■ **WHAT TO WORK ON**
Copy verbatim the block of lines in the entries below whose first line contains "match ups with" and whose last line contains "(** ** Facts *)". Leave out all other lines.

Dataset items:
(* ===== verification/Registry.v ===== *)
(** * eventstore/registry.go: event types and upcaster chains

    The registry of one service: its domain events are the interface values
    [Ev]; a Go event type is a [GoType Ev] with its JSON codec. Registration
    panics on wiring mistakes. *)

From S2P Require Import Prelude Errors GoTime Json Kernel EventStore.

Definition Upcaster := RawMessage -> res RawMessage.

Record registryEntry (Ev : Type) := mkEntry {
  decode : RawMessage -> res Ev;
  upcasters : list Upcaster;
}.
Arguments mkEntry {Ev} decode upcasters.
Arguments decode {Ev} _.
Arguments upcasters {Ev} _.

Record Registry (Ev : Type) := mkRegistry { entries : gmap string (registryEntry Ev) }.
Arguments mkRegistry {Ev} entries.
Arguments entries {Ev} _.

Section registry.
Context {Ev : Type} `{DomainEvent Ev} `{MarshalEvent Ev}.
Implicit Types (r : Registry Ev) (name : string) (e : Ev).

Definition NewRegistry : Registry Ev := mkRegistry ∅.

(** The decoder [Register[E]] builds for its type. *)
Definition type_decoder (E : GoType Ev) `{JsonCodec (carrier E)} (name : string)
    (payload : RawMessage) : res Ev :=
  try x := res_wrap ("eventstore: decoding " +:+ name +:+ ": ") "" (Unmarshal_raw (T := carrier E) payload) in
  Ok (to_interface E x).

Definition Register (E : GoType Ev) `{JsonCodec (carrier E)} r : res (Registry Ev) :=
  let name := EventName (to_interface E (zero_value E)) in
  if decide (name = "") then Panic "eventstore: Register: empty event name" else
  match entries r !! name with
  | Some _ => Panic ("eventstore: Register: duplicate event name " +:+ Quote name)
  | None => Ok (mkRegistry (<[name := mkEntry (type_decoder E name) []]> (entries r)))
  end.

Definition RegisterUpcaster name (up : Upcaster) r : res (Registry Ev) :=
  match entries r !! name with
  | None => Panic ("eventstore: RegisterUpcaster: unknown event " +:+ Quote name)
  | Some ent => Ok (mkRegistry (<[name := mkEntry (decode ent) (upcasters ent ++ [up])]> (entries r)))
  end.

Definition SchemaVersion name r : res Z :=
  match entries r !! name with
  | None => Err (EText ("eventstore: unregistered event " +:+ Quote name))
  | Some ent => Ok (1 + zlen (upcasters ent))
  end.

Definition Encode e r : res EventData :=
  let name := EventName e in
  try version := SchemaVersion name r in
  try payload := res_wrap ("eventstore: encoding " +:+ name +:+ ": ") "" (marshal_event e) in
  Ok (mkEventData name version (RawJSON payload) None).

(** [for v := rec.SchemaVersion; v < current; v++ { lifted, err :=
    ent.upcasters[v-1](payload) ... }], with [ups] the upcasters from index
    [v-1] on. *)
Fixpoint lift_loop name (v : Z) (ups : list Upcaster) (payload : RawMessage) : res RawMessage :=
  match ups with
  | [] => Ok payload
  | up :: rest =>
    try lifted := res_wrap ("eventstore: upcasting " +:+ name +:+ " v" +:+ FormatInt v +:+
                            "->v" +:+ FormatInt (v + 1) +:+ ": ") "" (up payload) in
    lift_loop name (v + 1) rest lifted
  end.

Definition Decode (rec : RecordedEvent) r : res Ev :=
  match entries r !! rec_EventName rec with
  | None => Err (EText ("eventstore: unregistered event " +:+ Quote (rec_EventName rec) +:+
                        " at seq " +:+ FormatInt (GlobalSeq rec)))
  | Some ent =>
    let current := 1 + zlen (upcasters ent) in
    if decide (rec_SchemaVersion rec < 1 \/ rec_SchemaVersion rec > current) then
      Err (EText ("eventstore: " +:+ rec_EventName rec +:+ ": stored schema version " +:+
                  FormatInt (rec_SchemaVersion rec) +:+ " outside [1," +:+ FormatInt current +:+ "]"))
    else
      try payload := lift_loop (rec_EventName rec) (rec_SchemaVersion rec)
                       (drop (Z.to_nat (rec_SchemaVersion rec - 1)) (upcasters ent)) (rec_Payload rec) in
      decode ent payload
  end.

(** ** Facts *)

(** [E] is registered in [r]: its entry has the decoder of [E], whatever
    upcasters came later. *)
Definition registered (E : GoType Ev) `{JsonCodec (carrier E)} r : Prop :=
  let name := EventName (to_interface E (zero_value E)) in
  exists ups, entries r !! name = Some (mkEntry (type_decoder E name) ups).

(** Go's convention that [EventName] does not depend on the value, and that
    marshalling the interface value marshals the dynamic value. *)
Class EventType (E : GoType Ev) `{JsonCodec (carrier E)} := {
  event_name_const x : EventName (to_interface E x) = EventName (to_interface E (zero_value E));
  marshal_event_type x : marshal_event (to_interface E x) = Marshal x;
}.

Lemma Register_registered (E : GoType Ev) `{JsonCodec (carrier E)} r r' :
  Register E r = Ok r' -> registered E r'.
Proof.
  unfold Register, registered. case_decide; [done|].
  destruct (entries r !! _) eqn:?; [done|]. intros [= <-]. exists []. simpl.
  apply lookup_insert_eq.
Qed.

Lemma Register_keeps (E F : GoType Ev) `{JsonCodec (carrier E)} `{JsonCodec (carrier F)} r r' :
  registered E r -> Register F r = Ok r' -> registered E r'.
Proof.
  unfold Register, registered. intros [ups Hups]. case_decide; [done|].
  destruct (entries r !! EventName (to_interface F _)) eqn:Hf; [done|]. intros [= <-].
  exists ups. simpl. rewrite lookup_insert_ne; [done|]. congruence.
Qed.

Lemma RegisterUpcaster_keeps (E : GoType Ev) `{JsonCodec (carrier E)} name up r r' :
  registered E r -> RegisterUpcaster name up r = Ok r' -> registered E r'.
Proof.
  unfold RegisterUpcaster, registered. intros [ups Hups].
  destruct (entries r !! name) as [ent|] eqn:He; [|done]. intros [= <-]. simpl.
  destruct (decide (name = EventName (to_interface E (zero_value E)))) as [->|Hne].
  - rewrite lookup_insert_eq. rewrite He in Hups. injection Hups as ->. by eexists.
  - rewrite lookup_insert_ne by done. eauto.
Qed.

Lemma lift_loop_app name v ups1 ups2 payload :
  lift_loop name v (ups1 ++ ups2) payload
  = try p := lift_loop name v ups1 payload in lift_loop name (v + zlen ups1) ups2 p.
Proof.
  revert v payload. induction ups1 as [|up ups1 IH]; intros v payload; simpl.
  - by rewrite zlen_nil, Z.add_0_r.
  - rewrite res_bind_assoc. destruct (res_wrap _ _ _); simpl; [|done..].
    rewrite IH, zlen_cons. by replace (v + 1 + zlen ups1) with (v + (zlen ups1 + 1)) by lia.
Qed.

Lemma Encode_name e r ed : Encode e r = Ok ed -> ed_EventName ed = EventName e /\ ed_Metadata ed = None.
Proof. unfold Encode. intros. res_inv. done. Qed.

(** A registered type's valid value encodes, and any record of that data
    decodes to it. *)
Lemma Encode_Decode (E : GoType Ev) `{JsonCodec (carrier E)} `{!EventType E}
    (valid : carrier E -> Prop) `{!JsonRoundtrip (carrier E) valid} r (x : carrier E) :
  registered E r -> valid x ->
  exists ed, Encode (to_interface E x) r = Ok ed
    /\ forall rec, rec_EventName rec = ed_EventName ed ->
         rec_SchemaVersion rec = ed_SchemaVersion ed -> rec_Payload rec = ed_Payload ed ->
         Decode rec r = Ok (to_interface E x).
Proof.
  intros [ups Hups] Hv. destruct (json_roundtrip x Hv) as (doc & Hm & Hu).
  unfold Encode, SchemaVersion. rewrite event_name_const, Hups, marshal_event_type, Hm.
  eexists; split; [done|]. simpl. intros rec Hn Hs Hp.
  unfold Decode. rewrite Hn, Hups, Hs, Hp. simpl.
  pose proof (zlen_nonneg ups). rewrite decide_False by lia.
  rewrite drop_ge by (unfold zlen; lia). simpl. unfold type_decoder. simpl. by rewrite Hu.
Qed.
End registry.

#[export] Hint Resolve Register_registered Register_keeps RegisterUpcaster_keeps : gohex.

Section upcasting.
Context {Ev : Type} `{DomainEvent Ev} `{MarshalEvent Ev}.
Implicit Types (r : Registry Ev) (name : string).

Lemma RegisterUpcaster_entry name up r r' :
  RegisterUpcaster name up r = Ok r' ->
  exists ent, entries r !! name = Some ent
    /\ entries r' !! name = Some (mkEntry (decode ent) (upcasters ent ++ [up]))
    /\ forall name', name' <> name -> entries r' !! name' = entries r !! name'.
Proof.
  unfold RegisterUpcaster. destruct (entries r !! name) as [ent|] eqn:He; [|done].
  intros [= <-]. exists ent. simpl. split_and!; [done | apply lookup_insert_eq |].
  intros. by rewrite lookup_insert_ne.
Qed.

Lemma drop_chain (ups : list Upcaster) (up : Upcaster) (v : Z) :
  1 <= v <= 1 + zlen ups ->
  drop (Z.to_nat (v - 1)) (ups ++ [up]) = drop (Z.to_nat (v - 1)) ups ++ [up].
Proof. intros Hv. rewrite drop_app_le; [done|]. unfold zlen in Hv. lia. Qed.

Lemma zlen_drop_chain (ups : list Upcaster) (v : Z) :
  1 <= v <= 1 + zlen ups -> v + zlen (drop (Z.to_nat (v - 1)) ups) = 1 + zlen ups.
Proof. intros Hv. unfold zlen in *. rewrite length_drop. lia. Qed.
End upcasting.

(** C35: Registering an upcaster raises the event's schema version by one; every
    payload stored before, at whatever earlier version, is still decoded: it
    goes through the old chain and then through the new upcaster; events of
    other names are untouched; and the old registry refuses, rather than
    misreads, an event encoded by the new one. *)
Theorem upcaster_evolution {Ev} `{DomainEvent Ev} `{MarshalEvent Ev}
    (r r' : Registry Ev) (name : string) (up : Upcaster)
    (Hup : RegisterUpcaster name up r = Ok r') :
  exists current ent,
    SchemaVersion name r = Ok current /\ SchemaVersion name r' = Ok (current + 1)
    /\ entries r !! name = Some ent
    /\ (forall rec, rec_EventName rec = name -> 1 <= rec_SchemaVersion rec <= current ->
          Decode rec r' =
            try p := lift_loop name (rec_SchemaVersion rec)
                       (drop (Z.to_nat (rec_SchemaVersion rec - 1)) (upcasters ent)) (rec_Payload rec) in
            try q := res_wrap ("eventstore: upcasting " +:+ name +:+ " v" +:+ FormatInt current +:+
                               "->v" +:+ FormatInt (current + 1) +:+ ": ") "" (up p) in
            decode ent q)
    /\ (forall rec, rec_EventName rec <> name -> Decode rec r' = Decode rec r)
    /\ (forall e ed rec, Encode e r' = Ok ed -> EventName e = name ->
          rec_EventName rec = ed_EventName ed -> rec_SchemaVersion rec = ed_SchemaVersion ed ->
          is_ok (Decode rec r) = false).
Proof.
  destruct (RegisterUpcaster_entry _ _ _ _ Hup) as (ent & He & He' & Hother).
  exists (1 + zlen (upcasters ent)), ent. unfold SchemaVersion. rewrite He, He'.
  cbn [upcasters]. rewrite zlen_app, zlen_cons, zlen_nil.
  split_and!; [done | by rewrite Z.add_assoc | done | | |].
  - intros rec Hn Hv. unfold Decode. rewrite Hn, He'. cbn [upcasters decode].
    rewrite decide_False by (rewrite zlen_app, zlen_cons, zlen_nil; lia).
    rewrite drop_chain, lift_loop_app, res_bind_assoc by done.
    destruct (lift_loop _ _ _ _); [|done..]. simpl.
    rewrite zlen_drop_chain by done. by rewrite res_bind_assoc.
  - intros rec Hn. unfold Decode. by rewrite Hother.
  - intros e ed rec Henc Hname Hn Hs. unfold Encode, SchemaVersion in Henc.
    rewrite Hname, He' in Henc. res_inv. unfold Decode. rewrite Hn, He.
    rewrite decide_True; [done|]. rewrite Hs, zlen_app, zlen_cons, zlen_nil. right. lia.
Qed.

Module Sample.
#[export] Instance Z_codec : JsonCodec Z := { Marshal z := Ok (enc_int z); Unmarshal := dec_int 0 }.
#[export] Instance Z_roundtrip : JsonRoundtrip Z in_int64.
Proof. intros z Hz. eexists. split; [done|]. by apply dec_enc_int. Qed.
#[export] Instance marshal_counter : MarshalEvent Kernel.Sample.event :=
  fun e => match e with
           | Kernel.Sample.Incremented n => Marshal n
           | Kernel.Sample.Other => Ok (JObj [])
           end.
Definition Incremented_type : GoType Kernel.Sample.event :=
  mkGoType _ Z 0 Kernel.Sample.Incremented
    (fun e => match e with Kernel.Sample.Incremented n => Some n | _ => None end).
#[export] Instance Incremented_codec : JsonCodec (carrier Incremented_type) := Z_codec.
#[export] Instance Incremented_event :
  @EventType _ Kernel.Sample.event_name _ Incremented_type _.
Proof. by split. Qed.
Definition registry : Registry Kernel.Sample.event :=
  mkRegistry {["sample.incremented" := mkEntry (type_decoder Incremented_type "sample.incremented") []]}.
Definition double : Upcaster := fun p =>
  match p with RawJSON (JInt n) => Ok (RawJSON (JInt (2 * n))) | _ => Err (EText "bad payload") end.
End Sample.

Import Kernel.Sample Sample.

Lemma upcaster_evolution_witness :
  exists current (ent : registryEntry event),
    SchemaVersion "sample.incremented" registry = Ok current
    /\ SchemaVersion "sample.incremented"
         (mkRegistry (<["sample.incremented" :=
            mkEntry (type_decoder Incremented_type "sample.incremented") [double]]>
            (entries registry))) = Ok (current + 1)
    /\ entries registry !! "sample.incremented" = Some ent.
Proof.
  destruct (upcaster_evolution registry _ "sample.incremented" double eq_refl)
    as (c & ent & H1 & H2 & H3 & _).
  by exists c, ent.
Defined.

■ **RESULT FOR THIS EXERCISE**
  match ups with
  | [] => Ok payload
  | up :: rest =>
    try lifted := res_wrap ("eventstore: upcasting " +:+ name +:+ " v" +:+ FormatInt v +:+
                            "->v" +:+ FormatInt (v + 1) +:+ ": ") "" (up payload) in
    lift_loop name (v + 1) rest lifted
  end.

Definition Decode (rec : RecordedEvent) r : res Ev :=
  match entries r !! rec_EventName rec with
  | None => Err (EText ("eventstore: unregistered event " +:+ Quote (rec_EventName rec) +:+
                        " at seq " +:+ FormatInt (GlobalSeq rec)))
  | Some ent =>
    let current := 1 + zlen (upcasters ent) in
    if decide (rec_SchemaVersion rec < 1 \/ rec_SchemaVersion rec > current) then
      Err (EText ("eventstore: " +:+ rec_EventName rec +:+ ": stored schema version " +:+
                  FormatInt (rec_SchemaVersion rec) +:+ " outside [1," +:+ FormatInt current +:+ "]"))
    else
      try payload := lift_loop (rec_EventName rec) (rec_SchemaVersion rec)
                       (drop (Z.to_nat (rec_SchemaVersion rec - 1)) (upcasters ent)) (rec_Payload rec) in
      decode ent payload
  end.

(** ** Facts *)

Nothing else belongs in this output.